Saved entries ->
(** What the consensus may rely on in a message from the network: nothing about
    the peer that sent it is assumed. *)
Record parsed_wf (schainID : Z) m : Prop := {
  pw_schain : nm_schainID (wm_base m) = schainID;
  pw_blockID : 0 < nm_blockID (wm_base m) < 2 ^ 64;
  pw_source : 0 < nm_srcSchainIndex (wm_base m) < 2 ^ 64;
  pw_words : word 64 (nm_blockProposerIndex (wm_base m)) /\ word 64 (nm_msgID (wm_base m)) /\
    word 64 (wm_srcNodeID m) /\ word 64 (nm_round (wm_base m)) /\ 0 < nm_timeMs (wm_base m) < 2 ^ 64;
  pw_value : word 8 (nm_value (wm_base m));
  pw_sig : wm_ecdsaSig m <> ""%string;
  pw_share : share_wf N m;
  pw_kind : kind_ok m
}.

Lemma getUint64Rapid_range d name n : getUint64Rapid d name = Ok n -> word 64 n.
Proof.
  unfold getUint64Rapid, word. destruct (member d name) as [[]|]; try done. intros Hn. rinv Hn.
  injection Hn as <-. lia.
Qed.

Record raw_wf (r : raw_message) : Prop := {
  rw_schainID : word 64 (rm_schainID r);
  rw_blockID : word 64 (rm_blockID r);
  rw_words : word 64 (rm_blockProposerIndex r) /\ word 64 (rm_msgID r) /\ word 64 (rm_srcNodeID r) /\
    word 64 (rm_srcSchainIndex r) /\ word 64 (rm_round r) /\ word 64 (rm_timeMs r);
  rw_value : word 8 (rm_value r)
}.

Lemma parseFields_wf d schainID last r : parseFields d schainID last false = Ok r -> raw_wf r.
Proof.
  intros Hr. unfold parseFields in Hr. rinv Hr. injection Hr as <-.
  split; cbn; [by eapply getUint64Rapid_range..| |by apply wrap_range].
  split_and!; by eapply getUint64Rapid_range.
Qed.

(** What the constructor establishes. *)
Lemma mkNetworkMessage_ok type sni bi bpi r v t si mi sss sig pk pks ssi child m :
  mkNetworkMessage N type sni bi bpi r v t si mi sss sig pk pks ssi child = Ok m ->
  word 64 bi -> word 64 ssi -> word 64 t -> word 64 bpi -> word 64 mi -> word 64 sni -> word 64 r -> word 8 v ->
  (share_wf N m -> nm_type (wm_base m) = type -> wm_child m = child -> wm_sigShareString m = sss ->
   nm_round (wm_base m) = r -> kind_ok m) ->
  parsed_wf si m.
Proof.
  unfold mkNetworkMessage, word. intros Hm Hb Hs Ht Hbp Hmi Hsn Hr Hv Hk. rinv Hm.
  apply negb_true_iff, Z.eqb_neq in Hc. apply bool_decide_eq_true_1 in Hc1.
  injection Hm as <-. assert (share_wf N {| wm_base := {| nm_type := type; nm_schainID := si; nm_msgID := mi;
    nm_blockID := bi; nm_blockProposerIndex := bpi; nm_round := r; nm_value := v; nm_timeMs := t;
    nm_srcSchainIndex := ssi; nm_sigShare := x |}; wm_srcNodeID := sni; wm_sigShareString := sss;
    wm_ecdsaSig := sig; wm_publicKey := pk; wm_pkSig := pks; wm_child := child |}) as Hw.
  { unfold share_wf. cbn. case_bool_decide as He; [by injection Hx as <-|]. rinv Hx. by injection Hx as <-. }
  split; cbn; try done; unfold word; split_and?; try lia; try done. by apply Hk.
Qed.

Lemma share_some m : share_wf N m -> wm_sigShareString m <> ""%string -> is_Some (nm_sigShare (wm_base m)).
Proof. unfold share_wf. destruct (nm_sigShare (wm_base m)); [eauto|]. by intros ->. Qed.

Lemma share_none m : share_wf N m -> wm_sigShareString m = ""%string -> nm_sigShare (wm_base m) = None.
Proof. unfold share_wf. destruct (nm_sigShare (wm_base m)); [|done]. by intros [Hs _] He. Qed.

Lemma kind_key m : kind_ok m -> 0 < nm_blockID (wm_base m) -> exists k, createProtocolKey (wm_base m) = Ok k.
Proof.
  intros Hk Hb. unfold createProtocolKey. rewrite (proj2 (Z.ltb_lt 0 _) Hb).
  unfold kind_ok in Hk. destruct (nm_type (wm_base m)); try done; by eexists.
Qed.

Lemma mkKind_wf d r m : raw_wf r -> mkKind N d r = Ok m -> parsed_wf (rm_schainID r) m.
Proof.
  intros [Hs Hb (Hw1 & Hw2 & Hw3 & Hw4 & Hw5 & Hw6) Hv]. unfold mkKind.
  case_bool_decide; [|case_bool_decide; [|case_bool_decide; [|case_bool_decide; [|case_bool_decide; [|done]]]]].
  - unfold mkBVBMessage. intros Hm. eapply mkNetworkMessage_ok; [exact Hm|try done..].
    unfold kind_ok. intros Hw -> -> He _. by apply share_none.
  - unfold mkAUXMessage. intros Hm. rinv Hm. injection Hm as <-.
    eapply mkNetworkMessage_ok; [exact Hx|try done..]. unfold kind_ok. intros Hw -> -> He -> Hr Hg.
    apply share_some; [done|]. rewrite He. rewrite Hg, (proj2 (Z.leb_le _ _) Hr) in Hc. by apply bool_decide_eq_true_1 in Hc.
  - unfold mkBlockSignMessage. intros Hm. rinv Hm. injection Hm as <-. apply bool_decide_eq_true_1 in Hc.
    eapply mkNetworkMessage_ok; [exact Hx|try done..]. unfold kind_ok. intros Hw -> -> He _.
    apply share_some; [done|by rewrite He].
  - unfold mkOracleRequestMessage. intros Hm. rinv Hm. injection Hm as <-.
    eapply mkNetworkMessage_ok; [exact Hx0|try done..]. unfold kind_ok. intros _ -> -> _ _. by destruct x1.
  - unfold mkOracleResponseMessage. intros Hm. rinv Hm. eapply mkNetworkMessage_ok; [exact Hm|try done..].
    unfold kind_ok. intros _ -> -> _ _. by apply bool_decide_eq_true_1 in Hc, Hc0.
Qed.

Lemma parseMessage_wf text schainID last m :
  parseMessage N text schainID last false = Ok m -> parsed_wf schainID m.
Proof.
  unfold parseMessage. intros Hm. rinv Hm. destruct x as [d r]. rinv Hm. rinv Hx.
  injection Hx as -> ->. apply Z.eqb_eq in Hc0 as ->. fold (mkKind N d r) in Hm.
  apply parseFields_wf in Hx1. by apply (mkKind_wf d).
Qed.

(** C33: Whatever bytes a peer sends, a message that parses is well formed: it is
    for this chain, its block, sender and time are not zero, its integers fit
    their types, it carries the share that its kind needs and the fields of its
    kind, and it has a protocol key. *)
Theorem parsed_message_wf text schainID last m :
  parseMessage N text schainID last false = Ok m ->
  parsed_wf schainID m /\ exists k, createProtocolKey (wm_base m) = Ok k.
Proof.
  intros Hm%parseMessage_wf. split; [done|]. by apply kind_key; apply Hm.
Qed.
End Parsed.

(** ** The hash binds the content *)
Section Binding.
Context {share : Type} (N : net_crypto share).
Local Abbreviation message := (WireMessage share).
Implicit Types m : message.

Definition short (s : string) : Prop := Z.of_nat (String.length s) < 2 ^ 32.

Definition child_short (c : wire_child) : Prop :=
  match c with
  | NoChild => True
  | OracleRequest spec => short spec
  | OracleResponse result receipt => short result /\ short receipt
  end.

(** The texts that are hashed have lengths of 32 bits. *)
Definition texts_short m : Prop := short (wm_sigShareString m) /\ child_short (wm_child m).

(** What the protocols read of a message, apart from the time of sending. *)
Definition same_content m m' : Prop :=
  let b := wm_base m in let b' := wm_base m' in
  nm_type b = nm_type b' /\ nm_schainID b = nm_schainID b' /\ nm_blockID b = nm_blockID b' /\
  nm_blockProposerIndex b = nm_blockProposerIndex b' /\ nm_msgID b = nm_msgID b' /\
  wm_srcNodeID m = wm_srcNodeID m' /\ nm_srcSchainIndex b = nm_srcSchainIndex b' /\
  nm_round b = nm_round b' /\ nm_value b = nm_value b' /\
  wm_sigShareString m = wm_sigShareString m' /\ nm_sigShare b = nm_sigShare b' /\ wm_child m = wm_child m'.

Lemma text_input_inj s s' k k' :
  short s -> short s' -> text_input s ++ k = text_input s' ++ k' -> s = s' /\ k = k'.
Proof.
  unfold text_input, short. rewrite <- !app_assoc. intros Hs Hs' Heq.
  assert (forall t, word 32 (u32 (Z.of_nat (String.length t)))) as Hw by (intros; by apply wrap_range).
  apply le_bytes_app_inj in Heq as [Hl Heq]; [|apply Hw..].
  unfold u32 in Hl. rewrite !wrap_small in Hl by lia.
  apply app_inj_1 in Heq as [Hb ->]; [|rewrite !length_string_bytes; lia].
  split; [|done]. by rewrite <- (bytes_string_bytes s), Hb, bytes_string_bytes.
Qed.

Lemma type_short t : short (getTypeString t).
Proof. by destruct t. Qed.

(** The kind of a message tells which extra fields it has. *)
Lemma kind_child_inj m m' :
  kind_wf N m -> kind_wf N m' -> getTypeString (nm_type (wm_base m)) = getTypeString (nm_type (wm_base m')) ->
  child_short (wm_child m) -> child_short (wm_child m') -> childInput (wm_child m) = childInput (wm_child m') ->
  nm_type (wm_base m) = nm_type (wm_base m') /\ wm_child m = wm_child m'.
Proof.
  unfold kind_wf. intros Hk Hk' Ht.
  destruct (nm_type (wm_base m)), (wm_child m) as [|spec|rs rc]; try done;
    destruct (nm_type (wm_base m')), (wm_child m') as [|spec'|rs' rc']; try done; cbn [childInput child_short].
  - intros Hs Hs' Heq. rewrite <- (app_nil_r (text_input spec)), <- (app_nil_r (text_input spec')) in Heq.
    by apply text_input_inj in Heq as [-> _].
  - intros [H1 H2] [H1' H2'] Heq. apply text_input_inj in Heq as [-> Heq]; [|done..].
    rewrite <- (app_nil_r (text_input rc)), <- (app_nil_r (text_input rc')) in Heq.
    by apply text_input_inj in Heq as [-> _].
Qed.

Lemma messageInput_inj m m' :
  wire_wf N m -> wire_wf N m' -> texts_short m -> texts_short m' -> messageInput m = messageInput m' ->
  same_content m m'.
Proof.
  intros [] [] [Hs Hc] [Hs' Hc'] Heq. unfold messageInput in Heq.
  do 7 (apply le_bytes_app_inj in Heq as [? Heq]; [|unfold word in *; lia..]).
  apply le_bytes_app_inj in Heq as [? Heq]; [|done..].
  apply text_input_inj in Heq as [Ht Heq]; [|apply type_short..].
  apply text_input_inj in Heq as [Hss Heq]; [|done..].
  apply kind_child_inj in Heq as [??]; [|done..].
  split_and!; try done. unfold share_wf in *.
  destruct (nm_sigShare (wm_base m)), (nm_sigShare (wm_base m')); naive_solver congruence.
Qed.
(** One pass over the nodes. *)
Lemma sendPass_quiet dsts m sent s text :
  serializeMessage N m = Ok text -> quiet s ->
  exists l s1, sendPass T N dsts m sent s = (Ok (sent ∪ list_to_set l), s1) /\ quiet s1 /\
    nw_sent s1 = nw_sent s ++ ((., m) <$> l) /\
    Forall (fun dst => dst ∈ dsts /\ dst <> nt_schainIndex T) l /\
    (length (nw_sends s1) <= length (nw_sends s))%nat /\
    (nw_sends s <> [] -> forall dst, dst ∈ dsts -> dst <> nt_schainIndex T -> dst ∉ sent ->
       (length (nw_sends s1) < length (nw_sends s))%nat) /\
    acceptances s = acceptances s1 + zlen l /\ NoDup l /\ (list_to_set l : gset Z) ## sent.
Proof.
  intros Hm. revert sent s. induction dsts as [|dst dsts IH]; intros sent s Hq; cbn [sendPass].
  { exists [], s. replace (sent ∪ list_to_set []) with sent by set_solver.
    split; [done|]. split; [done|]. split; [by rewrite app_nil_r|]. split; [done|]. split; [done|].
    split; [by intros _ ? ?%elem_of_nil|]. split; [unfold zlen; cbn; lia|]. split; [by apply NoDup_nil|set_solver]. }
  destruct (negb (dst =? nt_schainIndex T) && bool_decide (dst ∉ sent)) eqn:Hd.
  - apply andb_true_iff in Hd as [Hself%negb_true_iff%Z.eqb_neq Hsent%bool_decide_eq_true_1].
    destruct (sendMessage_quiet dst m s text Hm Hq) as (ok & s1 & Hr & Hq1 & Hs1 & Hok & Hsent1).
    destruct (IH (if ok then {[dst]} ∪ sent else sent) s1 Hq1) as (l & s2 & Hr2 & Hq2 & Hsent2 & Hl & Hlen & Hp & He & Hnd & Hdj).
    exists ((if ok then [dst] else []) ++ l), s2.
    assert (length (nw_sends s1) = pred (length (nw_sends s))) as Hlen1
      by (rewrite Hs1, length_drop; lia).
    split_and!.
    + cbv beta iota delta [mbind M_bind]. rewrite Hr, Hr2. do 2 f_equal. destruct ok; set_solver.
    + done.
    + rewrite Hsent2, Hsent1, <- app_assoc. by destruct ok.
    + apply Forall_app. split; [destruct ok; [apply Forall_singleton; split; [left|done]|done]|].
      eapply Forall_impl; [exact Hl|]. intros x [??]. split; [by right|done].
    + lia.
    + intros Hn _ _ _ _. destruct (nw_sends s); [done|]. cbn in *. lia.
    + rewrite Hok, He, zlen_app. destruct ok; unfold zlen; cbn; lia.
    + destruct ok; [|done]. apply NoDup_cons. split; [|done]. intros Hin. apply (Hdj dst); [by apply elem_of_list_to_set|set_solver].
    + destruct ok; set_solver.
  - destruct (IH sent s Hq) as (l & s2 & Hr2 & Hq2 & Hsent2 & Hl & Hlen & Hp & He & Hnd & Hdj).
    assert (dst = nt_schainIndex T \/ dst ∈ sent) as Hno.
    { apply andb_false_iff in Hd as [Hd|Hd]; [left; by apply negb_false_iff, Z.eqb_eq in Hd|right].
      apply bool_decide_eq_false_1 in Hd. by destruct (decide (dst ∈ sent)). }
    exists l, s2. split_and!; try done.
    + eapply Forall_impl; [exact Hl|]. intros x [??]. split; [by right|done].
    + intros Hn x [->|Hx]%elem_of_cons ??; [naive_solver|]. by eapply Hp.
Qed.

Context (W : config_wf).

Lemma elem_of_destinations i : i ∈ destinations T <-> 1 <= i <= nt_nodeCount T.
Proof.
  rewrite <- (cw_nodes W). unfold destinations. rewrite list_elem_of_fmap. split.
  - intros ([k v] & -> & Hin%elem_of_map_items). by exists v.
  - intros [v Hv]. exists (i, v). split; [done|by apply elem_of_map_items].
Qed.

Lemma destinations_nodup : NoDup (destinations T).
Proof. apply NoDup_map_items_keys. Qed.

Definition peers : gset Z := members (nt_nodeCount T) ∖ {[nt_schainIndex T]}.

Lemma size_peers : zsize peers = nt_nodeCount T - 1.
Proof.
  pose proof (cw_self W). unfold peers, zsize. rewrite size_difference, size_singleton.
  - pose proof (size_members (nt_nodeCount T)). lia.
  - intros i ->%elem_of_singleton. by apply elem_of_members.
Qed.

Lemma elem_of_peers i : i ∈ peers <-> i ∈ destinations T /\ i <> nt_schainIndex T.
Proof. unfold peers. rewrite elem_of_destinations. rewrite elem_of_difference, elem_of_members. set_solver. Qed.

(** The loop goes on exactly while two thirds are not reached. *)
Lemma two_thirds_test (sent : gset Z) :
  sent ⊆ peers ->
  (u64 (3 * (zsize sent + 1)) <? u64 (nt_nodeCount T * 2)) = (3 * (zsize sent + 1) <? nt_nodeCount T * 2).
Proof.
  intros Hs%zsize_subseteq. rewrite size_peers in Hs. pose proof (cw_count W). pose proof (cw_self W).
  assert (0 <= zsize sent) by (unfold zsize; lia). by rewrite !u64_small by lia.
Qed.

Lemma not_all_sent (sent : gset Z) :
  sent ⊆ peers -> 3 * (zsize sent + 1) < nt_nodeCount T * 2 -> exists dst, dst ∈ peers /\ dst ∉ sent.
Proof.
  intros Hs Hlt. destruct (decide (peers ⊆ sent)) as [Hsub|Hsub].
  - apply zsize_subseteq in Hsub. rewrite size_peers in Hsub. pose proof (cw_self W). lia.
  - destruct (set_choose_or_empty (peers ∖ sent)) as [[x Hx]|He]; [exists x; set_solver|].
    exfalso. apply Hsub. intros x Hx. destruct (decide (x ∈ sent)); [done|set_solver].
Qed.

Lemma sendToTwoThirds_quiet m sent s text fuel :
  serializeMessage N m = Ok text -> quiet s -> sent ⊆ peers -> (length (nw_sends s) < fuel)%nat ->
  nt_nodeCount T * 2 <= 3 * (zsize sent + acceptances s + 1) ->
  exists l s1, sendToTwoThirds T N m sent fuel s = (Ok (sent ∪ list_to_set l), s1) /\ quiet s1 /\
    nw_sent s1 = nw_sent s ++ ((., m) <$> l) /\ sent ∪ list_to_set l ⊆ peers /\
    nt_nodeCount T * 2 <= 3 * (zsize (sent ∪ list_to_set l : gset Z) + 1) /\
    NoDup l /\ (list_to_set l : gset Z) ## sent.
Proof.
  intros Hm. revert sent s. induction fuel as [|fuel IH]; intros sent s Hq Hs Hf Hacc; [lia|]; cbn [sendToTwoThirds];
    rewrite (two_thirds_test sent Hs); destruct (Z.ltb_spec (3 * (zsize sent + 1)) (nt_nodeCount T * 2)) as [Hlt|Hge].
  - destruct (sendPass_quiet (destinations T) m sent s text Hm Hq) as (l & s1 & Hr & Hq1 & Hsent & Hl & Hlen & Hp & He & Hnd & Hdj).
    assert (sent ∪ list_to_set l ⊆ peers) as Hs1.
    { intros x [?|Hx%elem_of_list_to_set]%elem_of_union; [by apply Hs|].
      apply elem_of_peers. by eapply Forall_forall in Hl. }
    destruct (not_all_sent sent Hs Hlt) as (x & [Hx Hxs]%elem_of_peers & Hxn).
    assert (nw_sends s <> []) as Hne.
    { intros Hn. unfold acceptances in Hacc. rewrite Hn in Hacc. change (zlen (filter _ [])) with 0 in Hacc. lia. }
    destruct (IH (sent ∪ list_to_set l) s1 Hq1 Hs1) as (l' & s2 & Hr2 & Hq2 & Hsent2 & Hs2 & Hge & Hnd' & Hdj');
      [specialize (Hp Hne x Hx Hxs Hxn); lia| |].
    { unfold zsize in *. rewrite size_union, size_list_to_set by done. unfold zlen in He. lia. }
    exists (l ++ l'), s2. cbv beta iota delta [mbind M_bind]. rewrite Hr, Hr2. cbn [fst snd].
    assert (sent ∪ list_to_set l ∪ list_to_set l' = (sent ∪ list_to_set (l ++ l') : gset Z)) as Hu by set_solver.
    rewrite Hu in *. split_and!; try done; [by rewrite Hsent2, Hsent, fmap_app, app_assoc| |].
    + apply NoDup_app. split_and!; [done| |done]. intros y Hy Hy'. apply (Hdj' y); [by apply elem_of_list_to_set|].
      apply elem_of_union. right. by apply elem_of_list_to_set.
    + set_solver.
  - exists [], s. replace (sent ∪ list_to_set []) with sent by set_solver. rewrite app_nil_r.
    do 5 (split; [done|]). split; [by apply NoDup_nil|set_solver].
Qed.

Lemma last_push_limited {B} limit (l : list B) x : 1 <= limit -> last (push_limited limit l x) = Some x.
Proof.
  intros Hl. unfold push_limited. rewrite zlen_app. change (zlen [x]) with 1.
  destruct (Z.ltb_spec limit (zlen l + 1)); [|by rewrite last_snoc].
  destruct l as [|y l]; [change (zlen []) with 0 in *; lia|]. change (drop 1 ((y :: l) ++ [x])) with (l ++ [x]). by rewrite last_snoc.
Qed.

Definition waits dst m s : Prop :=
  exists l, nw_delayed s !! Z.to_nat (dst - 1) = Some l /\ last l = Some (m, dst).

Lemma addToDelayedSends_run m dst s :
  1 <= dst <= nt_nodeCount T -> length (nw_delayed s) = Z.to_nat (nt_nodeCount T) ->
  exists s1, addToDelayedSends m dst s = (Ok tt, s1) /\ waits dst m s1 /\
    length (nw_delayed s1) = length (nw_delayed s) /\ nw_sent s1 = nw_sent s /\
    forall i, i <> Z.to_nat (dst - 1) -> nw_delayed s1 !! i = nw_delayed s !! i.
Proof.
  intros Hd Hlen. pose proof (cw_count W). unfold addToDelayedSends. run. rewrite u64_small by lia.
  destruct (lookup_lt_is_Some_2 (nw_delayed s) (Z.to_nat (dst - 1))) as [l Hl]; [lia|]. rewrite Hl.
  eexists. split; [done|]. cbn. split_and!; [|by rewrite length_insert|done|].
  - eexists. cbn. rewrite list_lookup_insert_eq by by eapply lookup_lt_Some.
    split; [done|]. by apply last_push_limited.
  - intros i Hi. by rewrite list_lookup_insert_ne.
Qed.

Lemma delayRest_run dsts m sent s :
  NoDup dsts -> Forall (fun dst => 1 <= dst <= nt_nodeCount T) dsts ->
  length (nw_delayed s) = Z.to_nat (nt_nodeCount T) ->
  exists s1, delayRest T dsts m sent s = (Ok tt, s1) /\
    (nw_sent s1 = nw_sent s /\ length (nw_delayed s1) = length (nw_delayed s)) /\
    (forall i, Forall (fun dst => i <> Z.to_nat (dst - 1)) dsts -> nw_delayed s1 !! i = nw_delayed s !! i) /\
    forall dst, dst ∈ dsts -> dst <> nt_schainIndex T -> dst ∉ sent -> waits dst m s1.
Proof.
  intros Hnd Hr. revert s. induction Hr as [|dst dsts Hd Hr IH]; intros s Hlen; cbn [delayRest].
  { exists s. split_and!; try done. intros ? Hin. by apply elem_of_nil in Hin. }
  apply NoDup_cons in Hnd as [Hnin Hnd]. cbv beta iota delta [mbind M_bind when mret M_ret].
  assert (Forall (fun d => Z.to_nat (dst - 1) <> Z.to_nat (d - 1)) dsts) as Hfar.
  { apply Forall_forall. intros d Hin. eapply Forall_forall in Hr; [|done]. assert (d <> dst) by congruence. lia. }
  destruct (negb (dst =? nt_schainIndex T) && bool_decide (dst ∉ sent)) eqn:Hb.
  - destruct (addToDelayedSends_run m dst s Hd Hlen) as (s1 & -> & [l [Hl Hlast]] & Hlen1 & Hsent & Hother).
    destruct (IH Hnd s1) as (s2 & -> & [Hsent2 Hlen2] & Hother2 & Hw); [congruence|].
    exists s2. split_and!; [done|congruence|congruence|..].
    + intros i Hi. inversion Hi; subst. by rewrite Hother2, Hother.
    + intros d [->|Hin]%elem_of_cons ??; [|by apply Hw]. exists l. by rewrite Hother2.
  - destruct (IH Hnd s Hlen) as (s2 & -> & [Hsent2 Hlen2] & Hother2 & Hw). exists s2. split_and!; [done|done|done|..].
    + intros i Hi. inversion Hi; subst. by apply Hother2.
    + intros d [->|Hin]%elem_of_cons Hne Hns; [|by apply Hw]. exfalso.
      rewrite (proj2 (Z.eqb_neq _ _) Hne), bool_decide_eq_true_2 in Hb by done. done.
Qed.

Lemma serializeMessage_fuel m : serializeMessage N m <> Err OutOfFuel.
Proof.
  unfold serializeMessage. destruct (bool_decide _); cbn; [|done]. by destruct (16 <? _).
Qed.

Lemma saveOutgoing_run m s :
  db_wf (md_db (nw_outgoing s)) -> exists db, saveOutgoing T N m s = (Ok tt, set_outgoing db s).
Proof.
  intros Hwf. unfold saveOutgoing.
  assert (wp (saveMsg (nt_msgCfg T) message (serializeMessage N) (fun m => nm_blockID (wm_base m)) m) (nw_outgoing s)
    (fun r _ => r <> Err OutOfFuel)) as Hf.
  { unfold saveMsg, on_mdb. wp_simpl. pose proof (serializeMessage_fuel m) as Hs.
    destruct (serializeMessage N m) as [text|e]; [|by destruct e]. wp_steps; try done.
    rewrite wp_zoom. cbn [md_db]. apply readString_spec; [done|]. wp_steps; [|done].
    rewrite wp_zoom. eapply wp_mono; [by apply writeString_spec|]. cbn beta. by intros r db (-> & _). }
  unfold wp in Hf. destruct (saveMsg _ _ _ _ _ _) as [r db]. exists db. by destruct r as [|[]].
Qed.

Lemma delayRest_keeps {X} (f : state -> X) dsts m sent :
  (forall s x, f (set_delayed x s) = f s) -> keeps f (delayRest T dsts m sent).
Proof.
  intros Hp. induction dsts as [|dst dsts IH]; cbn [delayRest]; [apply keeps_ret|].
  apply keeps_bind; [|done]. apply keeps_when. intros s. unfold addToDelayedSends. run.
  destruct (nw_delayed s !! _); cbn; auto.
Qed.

WHAT THE EXERCISE ASKS ->
Lines from the top of the entries above to the line that contains "pw_blockID : 0" should be set down exactly, please, with both ends kept and nothing added.

RESPONSE ->
(** What the consensus may rely on in a message from the network: nothing about
    the peer that sent it is assumed. *)
Record parsed_wf (schainID : Z) m : Prop := {
  pw_schain : nm_schainID (wm_base m) = schainID;
  pw_blockID : 0 < nm_blockID (wm_base m) < 2 ^ 64;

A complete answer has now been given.